The Quack Quacks are now 4.5 weeks old and some of them are even starting to Quack! instead of baby duckling peep PEEP! Their duckling yellow down is quickly shifting to white adult feathers, and their black down to adult black feathers. Gizmo, the crested duckling, is now sporting a stylish feather do atop her head. So I figured maybe now is a good time to pull together the post of “Why I chose ducks for our suburban back yard instead of chickens.” Seeing how chickens seem to be the ‘in’ thing these days, and from the time I was a little kid I’ve been a huge chicken fan (1) it is surprising to those who know me that I chose ducks. Well, for good reason. And so far I’m thrilled with the choice.
Spot & Gizmo giving the camera the sideways glance
My desires and wants in a backyard flock had to meet a couple of points. 1. I wanted good layers. 2. Noise to be kept to a minimum. 3. Easy keepers.
For chickens in the pros were:
- Lifelong love of chickens
- Pretty quiet, but of course you always run the risk of getting a mis-sexed rooster chick in your group of hen chicks. Which roosters sure aren’t quiet. My neighbor across the street and 2 doors down has one, we hear him often.
- Overall good layers
For the chickens cons were:
- Risk of rooster chick and then what to do with him since keeping a rooster would not be an option
- They are not as weather hardy and need a more weather proof elaborate coop as a result
- Higher chance of chick loss, baby chicks aren’t very hardy at all in my past experience
- Chicks are really noisy, peep peep PEEP!!!

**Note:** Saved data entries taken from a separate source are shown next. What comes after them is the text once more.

(** * Video downloader page ([views/video_downloader.py])

    A shallow embedding of the decision logic of the downloader page:
    the folder provisioner [ensure_folder_exists], the format resolver
    [get_format_string], the info fetcher [fetch_video_info], the
    download orchestrator [download_video] and the loop of [main] that
    builds the resolution picker.

    The Python code is effectful: it logs, it touches the file system and
    it calls the extraction library (yt-dlp), any of which may raise.
    Effects are threaded through a small state-and-exception monad over a
    [world]; the extraction library is an interface ([YoutubeDL]) whose
    behaviour is a parameter of the development. *)

From Stdlib Require Import ZArith String Ascii.
From stdpp Require Import gmap strings list fin_maps pretty.

Local Open Scope Z_scope.
Local Open Scope string_scope.

(** ** Python values

    The values that reach the code as a format selector ([itag]) or that
    sit in the fields of a format descriptor: [None], booleans, integers
    and strings. *)

Inductive pyval : Type :=
  | PyNone
  | PyBool (b : bool)
  | PyInt (z : Z)
  | PyStr (s : string).

#[global] Instance pyval_eq_dec : EqDecision pyval.
Proof. solve_decision. Defined.

(** Truth value of an object, as tested by [if], [and] and [or]. *)
Definition truthy (v : pyval) : bool :=
  match v with
  | PyNone => false
  | PyBool b => b
  | PyInt z => negb (z =? 0)%Z
  | PyStr s => negb (String.eqb s EmptyString)
  end.

(** [a or b]: the first operand when it is truthy, else the second. *)
Definition py_or (a b : pyval) : pyval := if truthy a then a else b.

(** [a == b] on these values.  A boolean is an integer ([True == 1]);
    [None] and strings are only equal to themselves. *)
Definition py_eqb (a b : pyval) : bool :=
  match a, b with
  | PyNone, PyNone => true
  | PyStr s, PyStr t => String.eqb s t
  | PyInt x, PyInt y => (x =? y)%Z
  | PyInt x, PyBool c => (x =? Z.b2z c)%Z
  | PyBool c, PyInt y => (Z.b2z c =? y)%Z
  | PyBool c, PyBool d => Bool.eqb c d
  | _, _ => false
  end.

(** [d.get(k, default)] for a dictionary with string keys. *)
Definition dict_get {V : Type} (d : gmap string V) (k : string) (dflt : V) : V :=
  default dflt (d !! k).

(** [d.get(k, default)] for a dictionary whose keys are integers and a key
    [k] of any of the types above: an integer is looked up as itself, a
    boolean as 0 or 1, and nothing else equals an integer key. *)
Definition int_dict_get {V : Type} (d : gmap Z V) (k : pyval) (dflt : V) : V :=
  match k with
  | PyInt z => default dflt (d !! z)
  | PyBool b => default dflt (d !! Z.b2z b)
  | PyNone | PyStr _ => dflt
  end.

(** ** Constants *)

Definition USER_AGENT : string :=
  "Mozilla/5.0 (Windows NT 10.0; Win64; x64) " +:+
  "AppleWebKit/537.36 (KHTML, like Gecko) " +:+
  "Chrome/58.0.3029.110 Safari/537.36".

Definition HEADERS : gmap string string :=
  {[ "User-Agent" := USER_AGENT ]}.

Definition DOWNLOAD_FOLDERS : gmap string string :=
  <["YouTube" := "youtube_video"]>
  (<["YouTube Shorts" := "youtube_shorts"]>
  (<["X" := "x_video"]>
  (<["Facebook" := "facebook_video"]>
  (<["Instagram" := "instagram_video"]>
  (<["TikTok" := "tiktok_video"]> ∅))))).

Definition DEFAULT_FILE_NAME : string := "Untitled.mp4".

(** ** Format resolver *)

Definition format_map : gmap Z string :=
  <[18 := "18"]> (<[22 := "22"]> (<[37 := "37"]> ∅)).

Definition get_format_string (itag : pyval) : string :=
  int_dict_get format_map itag "best".

(** ** Exceptions and results

    An [exc] is an instance of [Exception], the class both [except]
    clauses of the page are written for ([KeyboardInterrupt] and
    [SystemExit] are not instances of it and are outside the model).
    Only the distinction drawn by the clauses matters: whether the
    exception is yt-dlp's [DownloadError] or something else.
    [exc_str e] is [str(e)]. *)

Inductive exc_class : Type :=
  | DownloadError
  | OSError
  | OtherException.

Record exc : Type := Exc { exc_class_of : exc_class; exc_str : string }.

Definition is_DownloadError (e : exc) : bool :=
  match exc_class_of e with
  | DownloadError => true
  | OSError | OtherException => false
  end.

Inductive result (A : Type) : Type :=
  | Ok (a : A)
  | Raise (e : exc).
Arguments Ok {A} a.
Arguments Raise {A} e.

(** ** The extraction library

    A [YoutubeDL] object is configured with an options dictionary and
    offers [extract_info(url, download=...)] and [download(urls)].  What
    they answer is not decided by this repository, so both are fields of
    an interface.  [ydl_download] sees the paths that exist, and answers
    with the exception it raises (if any) and the paths of the files it
    wrote, also when it raises: a failed download may leave a partial
    file behind. *)

Inductive optval : Type :=
  | OBool (b : bool)
  | OStr (s : string)
  | OHeaders (h : gmap string string).
Lemma JSON_quote_plain (s : string) :
  plain s = true -> JSON_quote s = DQ ++ s ++ DQ.
Proof.
  intros H. unfold JSON_quote. f_equal. f_equal.
  induction s as [|c s IH]; [reflexivity|].
  cbn [plain] in H. apply andb_prop in H as [Hc Hs].
  cbn [JSON_escape_all]. rewrite (JSON_escape_plain _ Hc), (IH Hs).
  reflexivity.
Qed.

(** The body of the request, written out. *)
Lemma fetch_init_body (st : state) :
  body (fetch_init st) =
  "{" ++ DQ ++ "username" ++ DQ ++ ":" ++ JSON_quote (username st)
  ++ "," ++ DQ ++ "message" ++ DQ ++ ":" ++ JSON_quote (message st) ++ "}".
Proof.
  unfold fetch_init, JSON_stringify, JSON_members, JSON_member, JSON_quote.
  cbn [body fst snd].
  repeat rewrite append_assoc. reflexivity.
Qed.

Arguments fetch_init : simpl never.

Lemma attempt_awaits (st : state) :
  attempt st = AwaitFetch API_URL (fetch_init st) after_fetch.
Proof. reflexivity. Qed.

Lemma after_fetch_fulfilled (resp : response) :
  after_fetch (Fulfilled resp) = AwaitJson resp (after_json resp).
Proof. reflexivity. Qed.

Lemma handleSubmit_open (st : state) :
  passes_guard st ->
  handleSubmit st =
  Call preventDefault
    (Call (setIsLoading true)
       (Call (setStatus (Str "Sending...")) (attempt st))).
Proof.
  intros G. unfold handleSubmit. cbn [bind do].
  rewrite (guard_open _ G). reflexivity.
Qed.

Lemma handleSubmit_closed (st : state) :
  negb (string_truthy (message st)) || isLoading st = true ->
  handleSubmit st = Call preventDefault (Return tt).
Proof.
  intros G. unfold handleSubmit. cbn [bind do].
  rewrite G. reflexivity.
Qed.

Lemma run_straight net (cs : list call) :
  run net (straight cs) = (cs, Fulfilled tt).
Proof.
  induction cs as [|c cs IH]; [reflexivity|].
  cbn [straight fold_right run]. fold (straight cs). now rewrite IH.
Qed.

Lemma advance_straight (cs : list call) : advance (straight cs) = (cs, None).
Proof.
  induction cs as [|c cs IH]; [reflexivity|].
  cbn [straight fold_right advance]. fold (straight cs). now rewrite IH.
Qed.

Lemma caught (e : thrown) :
  try_finally (catch_clause e) finally_block =
  straight (ending_calls (Failed e)).
Proof. destruct e; reflexivity. Qed.

Lemma after_fetch_rejected (e : thrown) :
  after_fetch (Rejected e) = straight (ending_calls (Failed e)).
Proof. apply caught. Qed.

Lemma after_json_ending (resp : response) (d : settled value) :
  after_json resp d = straight (ending_calls (ending_of_body resp d)).
Proof.
  unfold after_json, use_data, ending_of_body.
  destruct d as [data|e]; cbn [of_settled bind try_catch]; [|apply caught].
  destruct (get_property data "status") as [s|e], (ok resp);
    cbn [negb of_settled bind try_catch]; try apply caught.
  - reflexivity.
  - destruct (new_Error _) as [err|e]; cbn [of_settled bind try_catch];
      apply caught.
Qed.

(** ** One submission, run to completion *)

Lemma run_after_fetch net (answer : settled response) :
  run net (after_fetch answer) =
  (ending_calls (ending_of answer), Fulfilled tt).
Proof.
  destruct answer as [resp|e].
  - rewrite after_fetch_fulfilled. cbn [run ending_of].
    rewrite after_json_ending. apply run_straight.
  - rewrite after_fetch_rejected. apply run_straight.
Qed.

(** A submission that passes the guard makes the calls of the
    prologue, sends the request and ends as the answer decides; its own
    promise is fulfilled. *)
Lemma run_handleSubmit net (st : state) :
  passes_guard st ->
  run net (handleSubmit st) =
  ((prologue ++ fetch API_URL (fetch_init st)
      :: ending_calls (ending_of (net API_URL (fetch_init st))))%list,
   Fulfilled tt).
Proof.
  intros G. rewrite (handleSubmit_open _ G), attempt_awaits.
  cbn [run]. rewrite run_after_fetch. reflexivity.
Qed.

Lemma submission_calls_ending (answer : settled response) (st : state) :
  passes_guard st ->
  submission_calls answer st =
  (prologue ++ fetch API_URL (fetch_init st)
     :: ending_calls (ending_of answer))%list.
Proof.
  intros G. unfold submission_calls. rewrite (run_handleSubmit _ _ G).
  reflexivity.
Qed.

(** The state a completed submission leaves. *)
Lemma submit_ending (answer : settled response) (st : state) :
  passes_guard st ->
  submit answer st =
  match ending_of answer with
  | Shown v =>
      {| username := username st; message := EmptyString;
         isLoading := false; status := v |}
  | Failed e =>
      {| username := username st; message := message st;
         isLoading := false; status := error_text e |}
  end.
Proof.
  intros G. unfold submit. rewrite (submission_calls_ending _ _ G).
  destruct (ending_of answer); reflexivity.
Qed.

Lemma lookup_absent (key : string) (props : list (string * value)) :
  ~ In key (map fst props) -> lookup key props = Undefined.
Proof.
  induction props as [|[k v] rest IH]; cbn; [reflexivity|].
  intros H. destruct (String.eqb_spec k key) as [->|_].
  - exfalso. apply H. now left.
  - apply IH. intros Hin. apply H. now right.
Qed.

Lemma requests_app (a b : list call) :
  requests (a ++ b) = (requests a ++ requests b)%list.
Proof.
  induction a as [|c a IH]; [reflexivity|].
  destruct c; cbn; rewrite IH; reflexivity.
Qed.

Lemma requests_ending (x : ending) : requests (ending_calls x) = [].
Proof. destruct x; reflexivity. Qed.

(** ** The event loop *)

Lemma deliver_advance (w : world) (m : Async unit) cs t :
  advance m = (cs, t) ->
  deliver w m =
  {| ui := apply_calls (ui w) cs;
     page := page w;
     pending := (pending w ++ option_list t)%list;
     sent := (sent w ++ requests cs)%list |}.
Proof. intros H. unfold deliver. rewrite H. reflexivity. Qed.

Lemma deliver_straight (w : world) (cs : list call) :
  deliver w (straight cs) =
  {| ui := apply_calls (ui w) cs;
     page := page w;
     pending := pending w;
     sent := (sent w ++ requests cs)%list |}.
Proof.
  rewrite (deliver_advance _ _ _ _ (advance_straight cs)).
  cbn [option_list]. rewrite app_nil_r. reflexivity.
Qed.

(** The synchronous part of a submission that passes the guard. *)
Lemma advance_open (st : state) :
  passes_guard st ->
  advance (handleSubmit st) =
  ((prologue ++ [fetch API_URL (fetch_init st)])%list,
   Some (OnFetch after_fetch)).
Proof. intros G. rewrite (handleSubmit_open _ G). reflexivity. Qed.

(** A handler that is turned away at the guard changes nothing. *)
Lemma step_submit_closed (w : world) (props : state) :
  page w = Some props ->
  negb (string_truthy (message props)) || isLoading props = true ->
  step w Submit = w.
Proof.
  intros Hpage G. cbn [step]. rewrite Hpage, (handleSubmit_closed _ G).
  unfold deliver. cbn. rewrite !app_nil_r. destruct w; cbn in *.
  reflexivity.
Qed.

Lemma step_submit_open (w : world) (props : state) :
  page w = Some props ->
  passes_guard props ->
  step w Submit =
  {| ui := apply_calls (ui w) (prologue ++ [fetch API_URL (fetch_init props)]);
     page := page w;
     pending := (pending w ++ [OnFetch after_fetch])%list;
     sent := (sent w ++ [(API_URL, fetch_init props)])%list |}.
Proof.
  intros Hpage G. cbn [step]. rewrite Hpage.
  rewrite (deliver_advance _ _ _ _ (advance_open _ G)), Hpage. reflexivity.
Qed.

Lemma step_change (w : world) (ev : event) (c : call) (props : state) :
  page w = Some props ->
  (exists s, (ev = ChangeUsername s /\ c = setUsername s) \/
             (ev = ChangeMessage s /\ c = setMessage s)) ->
  step w ev =
  {| ui := apply_call (ui w) c; page := page w;
     pending := pending w; sent := sent w |}.
Proof.
  intros Hpage [s [[-> ->]|[-> ->]]]; cbn [step]; rewrite Hpage;
    unfold deliver; cbn; rewrite !app_nil_r, Hpage; reflexivity.
Qed.

Lemma step_render (w : world) :
  ui (step w Render) = ui w /\
  pending (step w Render) = pending w /\
  sent (step w Render) = sent w /\
  (forall st, page (step w Render) = Some st ->
              st = ui w /\ page w <> None /\ render st <> None).
Proof.
  cbn [step]. destruct (page w) as [props|] eqn:Hpage.
  - cbn [ui pending sent page]. repeat split; try discriminate;
      destruct (render (ui w)) eqn:Hr; try discriminate;
      injection H as <-; [reflexivity | rewrite Hr; discriminate].
  - repeat split; rewrite Hpage in H; discriminate.
Qed.

Lemma step_render_ok (w : world) (props : state) (v : view) :
  page w = Some props -> render (ui w) = Some v ->
  step w Render =
  {| ui := ui w; page := Some (ui w);
     pending := pending w; sent := sent w |}.
Proof. intros Hpage Hr. cbn [step]. rewrite Hpage, Hr. reflexivity. Qed.

Lemma deliver_after_fetch (w : world) (r : settled response) :
  deliver w (after_fetch r) =
  match r with
  | Fulfilled resp =>
      {| ui := ui w; page := page w;
         pending := (pending w ++ [OnJson resp (after_json resp)])%list;
         sent := sent w |}
  | Rejected e =>
      {| ui := apply_calls (ui w) (ending_calls (Failed e)); page := page w;
         pending := pending w; sent := sent w |}
  end.
Proof.
  destruct r as [resp|e].
  - rewrite after_fetch_fulfilled. unfold deliver. cbn.
    rewrite app_nil_r. reflexivity.
  - rewrite after_fetch_rejected, deliver_straight, requests_ending,
      app_nil_r. reflexivity.
Qed.

Lemma deliver_after_json (w : world) (resp : response) (d : settled value) :
  deliver w (after_json resp d) =
  {| ui := apply_calls (ui w) (ending_calls (ending_of_body resp d));
     page := page w; pending := pending w; sent := sent w |}.
Proof.
  rewrite after_json_ending, deliver_straight, requests_ending, app_nil_r.
  reflexivity.
Qed.

Lemma isLoading_after_ending (st : state) (x : ending) :
  isLoading (apply_calls st (ending_calls x)) = false.
Proof. destruct x; reflexivity. Qed.

Lemma steps_cons (w : world) (ev : event) (evs : list event) :
  steps w (ev :: evs) = steps (step w ev) evs.
Proof. reflexivity. Qed.

Lemma steps_app (w : world) (a b : list event) :
  steps w (a ++ b) = steps (steps w a) b.
Proof. apply fold_left_app. Qed.

Lemma Forall_remove_nth {A : Type} (P : A -> Prop) (i : nat) (l : list A) :
  Forall P l -> Forall P (remove_nth i l).
Proof.
  intros H. revert i. induction H as [|a l Ha Hl IH]; intros i;
    [destruct i; constructor|].
  destruct i; cbn [remove_nth]; [exact Hl | constructor; auto].
Qed.

Lemma nth_error_Forall {A : Type} (P : A -> Prop) (l : list A) i a :
  Forall P l -> nth_error l i = Some a -> P a.
Proof.
  intros H Hn. apply nth_error_In in Hn.
  rewrite Forall_forall in H. apply H, Hn.
Qed.

(** What a settlement does to a world whose tasks are those of
    [handleSubmit]. *)
Lemma step_FetchSettled (w : world) (i : nat) (r : settled response) :
  handler_tasks w ->
  step w (FetchSettled i r) = w \/
  (nth_error (pending w) i = Some (OnFetch after_fetch) /\
   step w (FetchSettled i r) = deliver (without_task i w) (after_fetch r)).
Proof.
  intros Ht. cbn [step].
  destruct (nth_error (pending w) i) as [[k|resp k]|] eqn:Hn; auto.
  right. pose proof (nth_error_Forall _ _ _ _ Ht Hn) as Hk.
  inversion Hk. subst. auto.
Qed.

Lemma step_JsonSettled (w : world) (i : nat) :
  handler_tasks w ->
  step w (JsonSettled i) = w \/
  (exists resp,
     nth_error (pending w) i = Some (OnJson resp (after_json resp)) /\
     step w (JsonSettled i) =
     deliver (without_task i w) (after_json resp (json resp))).
Proof.
  intros Ht. cbn [step].
  destruct (nth_error (pending w) i) as [[k|resp k]|] eqn:Hn; auto.
  right. pose proof (nth_error_Forall _ _ _ _ Ht Hn) as Hk.
  inversion Hk. subst. exists resp. auto.
Qed.

Lemma guard_cases (st : state) :
  negb (string_truthy (message st)) || isLoading st = true \/
  passes_guard st.
Proof.
  unfold passes_guard.
  destruct (message st) as [|c s]; [left; reflexivity|].
  destruct (isLoading st); [left; reflexivity|].
  right. split; [discriminate | reflexivity].
Qed.

(** Under any interleaving the pending tasks are those of
    [handleSubmit], and a turn sends nothing unless it is a submit that
    passes the guard, which sends one request. *)
Lemma step_sends (w : world) (ev : event) :
  handler_tasks w ->
  handler_tasks (step w ev) /\
  (sent (step w ev) = sent w \/
   (ev = Submit /\
    exists props, page w = Some props /\ passes_guard props /\
      sent (step w ev) = (sent w ++ [(API_URL, fetch_init props)])%list)).
Proof.
  intros Ht. unfold handler_tasks in *. destruct ev as [|s|s|i r|i|].
  - destruct (page w) as [props|] eqn:Hpage;
      [|cbn [step]; rewrite Hpage; auto].
    destruct (guard_cases props) as [G|G].
    + rewrite (step_submit_closed _ _ Hpage G). auto.
    + rewrite (step_submit_open _ _ Hpage G). cbn [pending sent]. split.
      * apply Forall_app. split; [exact Ht|]. repeat constructor.
      * right. split; [reflexivity|]. exists props. auto.
  - destruct (page w) as [props|] eqn:Hpage;
      [|cbn [step]; rewrite Hpage; auto].
    rewrite (step_change w _ (setUsername s) props Hpage)
      by (exists s; left; split; reflexivity). auto.
  - destruct (page w) as [props|] eqn:Hpage;
      [|cbn [step]; rewrite Hpage; auto].
    rewrite (step_change w _ (setMessage s) props Hpage)
      by (exists s; right; split; reflexivity). auto.
  - destruct (step_FetchSettled w i r Ht) as [->|[_ ->]]; [auto|].
    rewrite deliver_after_fetch.
    destruct r as [resp|e]; cbn [without_task pending sent]; split; auto.
    + apply Forall_app. split; [apply Forall_remove_nth, Ht|].
      repeat constructor.
    + apply Forall_remove_nth, Ht.
  - destruct (step_JsonSettled w i Ht) as [->|[resp [_ ->]]]; [auto|].
    rewrite deliver_after_json. cbn [without_task pending sent].
    split; [apply Forall_remove_nth, Ht | auto].
  - destruct (step_render w) as [_ [-> [-> _]]]. auto.
Qed.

- They can fly pretty high into trees and probably make it over our fence
- They have a very sharp pecking beak
For the ducks the pros were:
- Depending on breed can be as good if not more consistent layers than chickens
- Duck eggs are great for baking, better than chicken eggs
- My dog who is allergic to chicken eggs can eat duck eggs
- If we accidentally got a drake, it’s no problem as drakes are really quiet
- Very weather hardy and really need fairly minimal shelter
- More pest and disease resistant than chickens, so less chick loss
- Most domestic duck breeds can’t fly or very far, so they will be better able to be kept in the confines of our fenced yard
- Because they don’t scratch the ground with their claws, less able to wreck our lawn
- No pecking beak (2)
- The joys of imprinting, so they are generally easier to socialize and acclimate to humans
- They tend to stay as a group better so an added bonus is herding with the corgi!
For the ducks the cons were:
- have to well socialize and expose them to noises as ducklings to help keep the flock quieter as adults
- need niacin supplement as no place around here sells duckling specific feed
- use more water with them than chickens so probably our water bill will go up
- harder to find at local feed store chick days, so need to special order (3)
- need more square feet per duck than chickens to keep them healthy and happy
Needless to say the duck pros won out. I then did a tremendous amount of research into duck breeds, as like I said I wanted good layers, but also quieter and more docile ducks, that would be appropriate for herding as well. The breed that met all of those criteria (and more because as an added bonus adults are black and white, like our black and white corgi!) were Magpie Ducks.
- my mother can tell you how many times I begged desperately for her to let me have chickens. Finally my chicken outlet was met for a time when my mum’s boss decided to get chickens and he and his wife let me go with them as a kid to pick out the baby chicks and I chose a New England Barred Rock who I named Ziggy. The rest of their chicks were Rhode Island Reds. My husband knew from the time we were dating that someday his life with me would include some poultry and some goats. The goats will require us to move, so have yet to come.
- My husband really appreciates this and it is a reason he doesn’t dislike our ducks. It’s interesting how just about everyone now who has come by and I let hand feed the ducks, has jumped as if the ducks pecked them when they take the 1st treat from their hand. Then the person realizes there was no pecking, no Ouch, that the flinch was a reflex anticipating a chicken peck and there is no need for it. I find when they do ‘bite’ it is more like being gummed, no peck, no pain.
- Our ducklings came from Ideal Poultry in Texas. I would use them again if we ever decided to change or add to our flock. The ducklings arrived at our local post office on time, safe and happy and in excellent condition. A friend of mine ordered 6 pekin ducklings at the same time, so my 6 magpies and her 6 pekins were shipped together and all were in excellent shape. Actually, they accidentally only shipped 5 of the 6 pekins and when I contacted them a refund for the absent duckling was done quickly and easily. And knock on wood, now over 4wks old all have survived and thrived, no chick loss.